Starting at the first line of the data below, repeat each line word for word up to and including the line with "repeat (apply elem_of_cons".

╔══

(** A refusal of the log is one line. *)
Definition line_refusal (v : option error) : Prop := forall e, v = Some e -> is_line (Error e).

Lemma spec_request_lines v line m :
  line_refusal v -> line_map m ->
  is_line (text (fst (spec_request v (line_request line) m))) /\ line_map (snd (spec_request v (line_request line) m)).
Proof.
  intros Hv Hm. unfold spec_request, line_request.
  destruct (parse_spec (Fields line)) as [q|e] eqn:E; [destruct v as [e|]|]; cbn [fst snd text].
  - split; [by apply Hv|done].
  - split; [by apply query_answer_line|]. apply query_apply_lines; [|done].
    apply (parse_spec_no_space _ line); [|done..]. by apply (bool_decide_unpack _); vm_compute.
  - split; [|done]. apply parse_spec_Err in E.
    repeat (apply elem_of_cons in E as [->|E]; [by apply (bool_decide_unpack _); vm_compute|]).
    by apply not_elem_of_nil in E.
Qed.

Lemma spec_requests_lines vs lines m :
  Forall line_refusal vs -> line_map m ->
  Forall (fun r => is_line (text r)) (fst (spec_requests vs (line_request <$> lines) m)) /\
  line_map (snd (spec_requests vs (line_request <$> lines) m)).
Proof.
  intros Hvs. revert lines m. induction Hvs as [|v vs Hv _ IH]; intros [|l lines] m Hm; rewrite ?fmap_cons;
    cbn [spec_requests]; try (by split).
  destruct (spec_request_lines v l m Hv Hm) as [Hr Hm']. destruct (spec_request v (line_request l) m) as [r m1].
  cbn [fst snd] in *. destruct (IH lines m1 Hm') as [Hrs Hm2]. destruct (spec_requests vs _ m1) as [rs m2].
  cbn [fst snd] in *. split; [by constructor|done].
Qed.

(** ** Properties *)

Section properties.
Import Database DatabaseFacts UniversalHandler TransportFacts.
Context {WL : Type} `{!WALOps WL}.
(** A call of the writer number [i]. *)
Definition on_writer {A} (i : nat) (c : Go link A) : Go t A :=
  fun s =>
    match writers s !! i with
    | None => (Panics, s)
    | Some w => let '(r, w') := c w in (r, mk (<[i := w']> (writers s)) (locked s) (connIndex s) (closed s))
    end.

(** The case of a tick; [w] is the index of the writer that is taken, and
    taking one that does not exist panics. *)
Definition tick (random : nat) : Go t (option ended) :=
  let! cmd := go_index commands (Intn random (length commands)) in
  do! Lock in
  let! w := go_get connIndex in
  do! on_writer w (go_ret tt) in
  do! (fun s => (Ret tt, mk (writers s) (locked s) ((connIndex s + 1) mod connectionCount) (closed s))) in
  do! Unlock in
  let! err := on_writer w (on_bw (BufWriter.Write cmd)) in
  match err with
  | Some e => go_ret (Some (WriteError e))
  | None =>
      let! err := on_writer w Flush in
      match err with
      | Some e => go_ret (Some (FlushError e))
      | None => go_ret None
      end
  end.

(** From now on connection [i] takes [n] bytes more. *)
Definition set_limit (i n : nat) (e : option error) (s : t) : t :=
  mk (alter (fun c => mkLink (bw c) (Some (n, e))) i (writers s)) (locked s) (connIndex s) (closed s).

(** The loop; it has not ended when the events are used up. *)
Fixpoint loop (es : list event) : Go t (option ended) :=
  match es with
  | [] => go_ret None
  | Stop :: _ => go_ret (Some TestFinished)
  | Limit i n e :: es' => fun s => loop es' (set_limit i n e s)
  | Tick random :: es' =>
      let! r := tick random in
      match r with
      | Some e => go_ret (Some e)
      | None => loop es'
      end
  end.

(** The deferred function. *)
Definition closeAll (s : t) : t := mk (writers s) (locked s) (connIndex s) true.

(** [main]: how it ends, if it does, and the connections after it.  The
    deferred function runs at a return and at a panic. *)
Definition main (f : Flags) (dials : nat -> option error) (es : list event) : outcome (option ended) * t :=
  match dial dials 0 connectionCount [] with
  | inl e => (Ret (Some e), mk [] false 0 false)
  | inr ws =>
      let s := mk ws false 0 false in
      match newTicker (rps f) with
      | Ret _ =>
          match loop es s with
          | (Ret (Some e), s') => (Ret (Some e), closeAll s')
          | (Panics, s') => (Panics, closeAll s')
          | (r, s') => (r, s')
          end
      | Panics => (Panics, closeAll s)
      | Blocks => (Blocks, s)
      end
  end.

End LoadTest.

Module LoadTestFacts.
Import LoadTest TransportFacts.

(** The command of a tick. *)
Definition command (random : nat) : gostring := default [] (commands !! Intn random (length commands)).

(** The commands of the ticks that come to connection [i], the next tick going
    to connection [c]. *)
Fixpoint dealt (i c : nat) (ticks : list nat) : list gostring :=
  match ticks with
  | [] => []
  | x :: ticks' =>
      (if bool_decide (c = i) then [command x] else []) ++ dealt i ((c + 1) mod connectionCount) ticks'
  end.

Lemma command_lookup x : commands !! Intn x (length commands) = Some (command x).
Proof.
  unfold command. destruct (lookup_lt_is_Some_2 commands (Intn x (length commands))) as [c E].
  - by apply Nat.mod_upper_bound.
  - by rewrite E.
Qed.

Lemma commands_facts : Forall (fun c => 0 < length c <= BufWriter.size /\
  (exists l, c = l ++ [BufReader.newline] /\ BufReader.newline ∉ l) /\
  exists q, parse_spec (Fields c) = Ok q) commands.
Proof.
  repeat (apply Forall_cons; split); [..|apply Forall_nil; done]; (split; [vm_compute; lia|]);
    (split; [eexists; split; [reflexivity|apply (bool_decide_unpack _); vm_compute; done]
            |eexists; vm_compute; reflexivity]).
Qed.

Lemma command_facts x :
  0 < length (command x) <= BufWriter.size /\
  (exists l, command x = l ++ [BufReader.newline] /\ BufReader.newline ∉ l) /\
  exists q, parse_spec (Fields (command x)) = Ok q.
Proof.
  pose proof commands_facts as F. rewrite Forall_lookup in F. apply (F _ _ (command_lookup x)).
Qed.

Lemma dial_ok dials n i ws :
  (forall k, i <= k < i + n -> dials k = None) -> dial dials i n ws = inr (ws ++ replicate n (mkLink (BufWriter.New None) None)).
Proof.
  revert i ws. induction n as [|n IH]; intros i ws H; cbn [dial]; [by rewrite app_nil_r|].
  rewrite (H i) by lia. rewrite IH by (intros; apply H; lia). by rewrite <-(assoc_L (++)).
Qed.

Lemma newTicker_ok rps : (1 <= rps <= 10 ^ 9)%Z -> exists d, newTicker rps = Ret d.
Proof.
  intros H. unfold newTicker. destruct (Z.eqb_spec rps 0) as [->|_]; [lia|].
  rewrite Z.quot_div_nonneg by lia.
  assert (1 <= 10 ^ 9 / rps <= 10 ^ 9)%Z as Hd.
  { split; [apply Z.div_le_lower_bound; lia|]. apply Z.div_le_upper_bound; nia. }
  rewrite i64_id by lia. destruct (Z.leb_spec (10 ^ 9 / rps) 0); [lia|]. by eexists.
Qed.

Lemma newTicker_panics rps : (- 2 ^ 63 <= rps < 2 ^ 63)%Z -> ~ (1 <= rps <= 10 ^ 9)%Z -> newTicker rps = Panics.
Proof.
  intros Hr H. unfold newTicker. destruct (Z.eqb_spec rps 0) as [->|Hz]; [done|].
  assert (- 10 ^ 9 <= Z.quot (10 ^ 9) rps <= 0)%Z as Hq.
  { destruct (decide (rps < 0)%Z) as [Hn|Hp].
    - replace rps with (- - rps)%Z by lia. rewrite Z.quot_opp_r, Z.quot_div_nonneg by lia.
      assert (0 <= 10 ^ 9 / - rps <= 10 ^ 9)%Z; [|lia].
      split; [apply Z.div_pos; lia|]. apply Z.div_le_upper_bound; nia.
    - rewrite Z.quot_small by lia. lia. }
  rewrite i64_id by lia. destruct (Z.leb_spec (Z.quot (10 ^ 9) rps) 0); [done|lia].
Qed.

(** The connections between two ticks: nothing is buffered. *)
Definition empty_link (c : link) : Prop := BufWriter.buf (bw c) = [] /\ BufWriter.broken (bw c) = None.

Definition idle (s : t) : Prop :=
  locked s = false /\ connIndex s < connectionCount /\ length (writers s) = connectionCount /\
  Forall empty_link (writers s).

Definition unlimited (s : t) : Prop := Forall (fun c => limit c = None) (writers s).

(** A connection on which a write may wait for ever. *)
Definition may_wait (s : t) : Prop := exists c n, c ∈ writers s /\ limit c = Some (n, None).

Definition sent (i : nat) (s : t) : option bytes := (fun c => BufWriter.out (bw c)) <$> writers s !! i.

(** A command written to a connection between two ticks: it arrives, whole or
    its first bytes. *)
Lemma Flush_command cmd (c : link) :
  empty_link c -> 0 < length cmd ->
  exists o c' b, Flush (mkLink (BufWriter.mk cmd (BufWriter.out (bw c)) None) (limit c)) = (o, c') /\
    BufWriter.out (bw c') = BufWriter.out (bw c) ++ b /\ b `prefix_of` cmd /\
    (o = Ret None -> b = cmd /\ empty_link c' /\ forall n, limit c' = Some (n, None) -> exists n0, limit c = Some (n0, None)) /\
    (limit c = None -> o = Ret None /\ limit c' = None) /\
    o <> Panics /\ (o = Blocks -> exists n, limit c = Some (n, None)).
Proof.
  intros [Hb Hbr] Hpos. unfold Flush, on_bw, go_zoom, BufWriter.Flush.
  destruct (limit c) as [[n e]|]; cbn [limit bw BufWriter.buf BufWriter.broken BufWriter.out];
    rewrite (bool_decide_false (cmd = [])) by (by intros ->; cbn in Hpos; lia); [case_bool_decide|].
  - do 3 eexists. split; [reflexivity|]. split; [done|]. split; [done|]. split; [|done].
    intros _. split_and!; [done|done|]. cbn [limit]. intros n' [= _ ->]. by exists n.
  - destruct e as [e|]; do 3 eexists; (split; [reflexivity|]); (split; [done|]); (split; [apply prefix_take|]);
      split_and!; try done. intros _. by exists n.
  - do 3 eexists. split; [reflexivity|]. split; [done|]. split; [done|]. by split_and!.
Qed.

(** A tick sends its command on the next connection. *)
Lemma tick_spec x s :
  idle s -> exists c o c', writers s !! connIndex s = Some c /\
    Flush (mkLink (BufWriter.mk (command x) (BufWriter.out (bw c)) None) (limit c)) = (o, c') /\
    tick x s = (match o with Ret None => Ret None | Ret (Some e) => Ret (Some (FlushError e)) | Panics => Panics | Blocks => Blocks end,
      mk (<[connIndex s := c']> (writers s)) false ((connIndex s + 1) mod connectionCount) (closed s)).
Proof.
  intros (Hl & Hc & Hlen & Hbuf). destruct (lookup_lt_is_Some_2 (writers s) (connIndex s)) as [c Hw]; [lia|].
  pose proof Hbuf as Hb. rewrite Forall_lookup in Hb. destruct (Hb _ _ Hw) as [He Hbr].
  destruct (command_facts x) as ([Hpos Hsize] & _).
  destruct (Flush (mkLink (BufWriter.mk (command x) (BufWriter.out (bw c)) None) (limit c))) as [o c'] eqn:Ef.
  exists c, o, c'. split; [done|]. split; [done|].
  assert (on_bw (BufWriter.Write (command x)) c =
    (Ret None, mkLink (BufWriter.mk (command x) (BufWriter.out (bw c)) None) (limit c))) as Ewr.
  { unfold on_bw, go_zoom, BufWriter.Write. rewrite He, Hbr. cbn [length]. by rewrite Nat.sub_0_r, bool_decide_true by done. }
  destruct s as [ws lk k cl]. cbn [locked connIndex writers closed] in *. subst lk.
  unfold tick. rewrite (go_index_Some _ _ _ (command_lookup x)).
  unfold go_bind, Lock, Unlock, go_get, on_writer. cbn [locked connIndex writers closed go_ret].
  rewrite Hw. unfold go_ret. cbn [locked connIndex writers closed]. rewrite list_insert_id by done.
  rewrite Hw, Ewr. cbn [locked connIndex writers closed].
  rewrite list_lookup_insert_eq by lia. rewrite Ef.
  destruct o as [[e|]| |]; cbn; by rewrite list_insert_insert_eq.
Qed.
(** Two header pairs under the row R-1, labelled A and then B. *)
Definition mainline_twice : list (list string) :=
  [ row_of "Hold #" ["A"] 14 "R-1"; row_of "Angle" ["180"] 14 EmptyString;
    row_of "Hold #" ["B"] 14 EmptyString; row_of "Angle" ["170"] 14 EmptyString ].

(** Column 4 (data cell 2) of row R-5 at 180 degrees. *)
Definition mainline_4_5 : list (list string) :=
  [ row_of "Hold #" [EmptyString; "17"] 14 "R-5";
    row_of "Angle" [EmptyString; "180"] 14 EmptyString ].

(** Row R-5 again, with data cell 1 under the column label C-4, at 90
    degrees. *)
Definition aux_4_5 : list (list string) :=
  [ row_of "Aux Grid" [] 15 EmptyString;
    row_of EmptyString ["C-4"] 15 EmptyString;
    row_of "Hold #" ["18"] 15 "R-5";
    row_of "Angle" ["90"] 15 EmptyString ].

(** A header pair whose only column label stands in the first row of the
    file. *)
Definition mainline_label_row0 : list (list string) :=
  [ row_of EmptyString ["C-8"] 14 EmptyString;
    row_of "Hold #" ["7"] 14 "R-1";
    row_of "Angle" ["180"] 14 EmptyString ].

(** The same with one more row on top. *)
Definition mainline_label_row1 : list (list string) :=
  row_of "Main Line Grid" [] 14 EmptyString :: mainline_label_row0.


(** The same block with the identifier on the angle row, so that no
    identifier is known at the header row. *)
Definition mainline_kick_unknown : list (list string) :=
  [ row_of "Kickboard Below" [] 14 EmptyString;
    row_of EmptyString ["C-7"] 14 EmptyString;
    row_of "Hold #" [EmptyString] 14 EmptyString;
    row_of "Angle" ["180"] 14 "K-1" ].

(** ** Notions used in the statements *)






(** The representation invariant of a [dict] of [dict]s: no key twice. *)
Definition table_wf (t : HoldTable) : Prop :=
  NoDup (dict_keys t) /\ Forall (fun cd => NoDup (dict_keys (snd cd))) t.
(* ===== verification/Float64.v ===== *)
(** * IEEE-754 binary64, Go's [float64]

    Values and operations are those of the Standard Library's [SpecFloat] at precision 53 and
    exponent bound 1024: a bit-exact, executable account of [float64] with round-to-nearest-even. *)
From S2P Require Import Prelude.
From Stdlib Require Import Floats.SpecFloat.

Open Scope Z_scope.

Notation f64 := spec_float.

Definition f64_valid (x : f64) : bool := valid_binary 53 1024 x.

Definition fadd : f64 → f64 → f64 := SFadd 53 1024.
Definition fsub : f64 → f64 → f64 := SFsub 53 1024.
Definition fmul : f64 → f64 → f64 := SFmul 53 1024.
Definition fdiv : f64 → f64 → f64 := SFdiv 53 1024.

(** [x < y], [x <= y] and [x == y] of Go: false as soon as an operand is NaN. *)
Definition fltb : f64 → f64 → bool := SFltb.
Definition fleb : f64 → f64 → bool := SFleb.
Definition feqb : f64 → f64 → bool := SFeqb.
Definition fgtb (x y : f64) : bool := fltb y x.
Definition fgeb (x y : f64) : bool := fleb y x.

(** [float64(z)] for an integer [z]: correctly rounded. *)
Definition f64_of_Z (z : Z) : f64 := binary_normalize 53 1024 z 0 false.

Definition f64_zero : f64 := S754_zero false.

(** [int64(x)] for a finite [x] in range: truncation towards zero. *)
Definition f64_trunc (x : f64) : Z :=
  match x with
  | S754_finite s m e =>
      let a := if (0 <=? e)%Z then (Z.pos m * 2 ^ e)%Z else (Z.pos m / 2 ^ (- e))%Z in
      if s then (- a)%Z else a
  | _ => 0%Z
  end.

(** ** Order facts *)

Definition f64_nan (x : f64) : bool := match x with S754_nan => true | _ => false end.

Lemma SFcompare_refl x : f64_nan x = false → SFcompare x x = Some Eq.
Proof.
  destruct x as [s|s| |s m e]; simpl; try done; destruct s; try done; intros _;
    rewrite Z.compare_refl; change (Pos.compare_cont Eq m m) with (Pos.compare m m);
    by rewrite Pos.compare_refl.
Qed.

Lemma SFcompare_swap x y : SFcompare y x = CompOpp <$> SFcompare x y.
Proof.
  destruct x as [s1|s1| |s1 m1 e1], y as [s2|s2| |s2 m2 e2]; simpl;
    try (destruct s1; done); try (destruct s2; done); try (destruct s1, s2; done); try done.
  f_equal. change (Pos.compare_cont Eq m1 m2) with (Pos.compare m1 m2).
  change (Pos.compare_cont Eq m2 m1) with (Pos.compare m2 m1).
  rewrite (Pos.compare_antisym m1 m2), (Z.compare_antisym e1 e2).
  destruct s1, s2; try done; destruct (Z.compare e1 e2); simpl; try done.
Qed.

Lemma fltb_irrefl x : fltb x x = false.
Proof.
  unfold fltb, SFltb. destruct (f64_nan x) eqn:E; [by destruct x|]. by rewrite SFcompare_refl.
Qed.

(** On numbers, [<] is the negation of the converse [<=]. *)
Lemma fltb_fgeb x y : f64_nan x = false → f64_nan y = false → fltb x y = negb (fleb y x).
Proof.
  intros Hx Hy. unfold fltb, fleb, SFltb, SFleb. rewrite (SFcompare_swap x y).
  destruct (SFcompare x y) as [c|] eqn:E; [by destruct c|].
  destruct x as [s1|s1| |s1 m1 e1], y as [s2|s2| |s2 m2 e2]; simpl in *; done.
Qed.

╚══

Task result:
(** A refusal of the log is one line. *)
Definition line_refusal (v : option error) : Prop := forall e, v = Some e -> is_line (Error e).

Lemma spec_request_lines v line m :
  line_refusal v -> line_map m ->
  is_line (text (fst (spec_request v (line_request line) m))) /\ line_map (snd (spec_request v (line_request line) m)).
Proof.
  intros Hv Hm. unfold spec_request, line_request.
  destruct (parse_spec (Fields line)) as [q|e] eqn:E; [destruct v as [e|]|]; cbn [fst snd text].
  - split; [by apply Hv|done].
  - split; [by apply query_answer_line|]. apply query_apply_lines; [|done].
    apply (parse_spec_no_space _ line); [|done..]. by apply (bool_decide_unpack _); vm_compute.
  - split; [|done]. apply parse_spec_Err in E.
    repeat (apply elem_of_cons in E as [->|E]; [by apply (bool_decide_unpack _); vm_compute|]).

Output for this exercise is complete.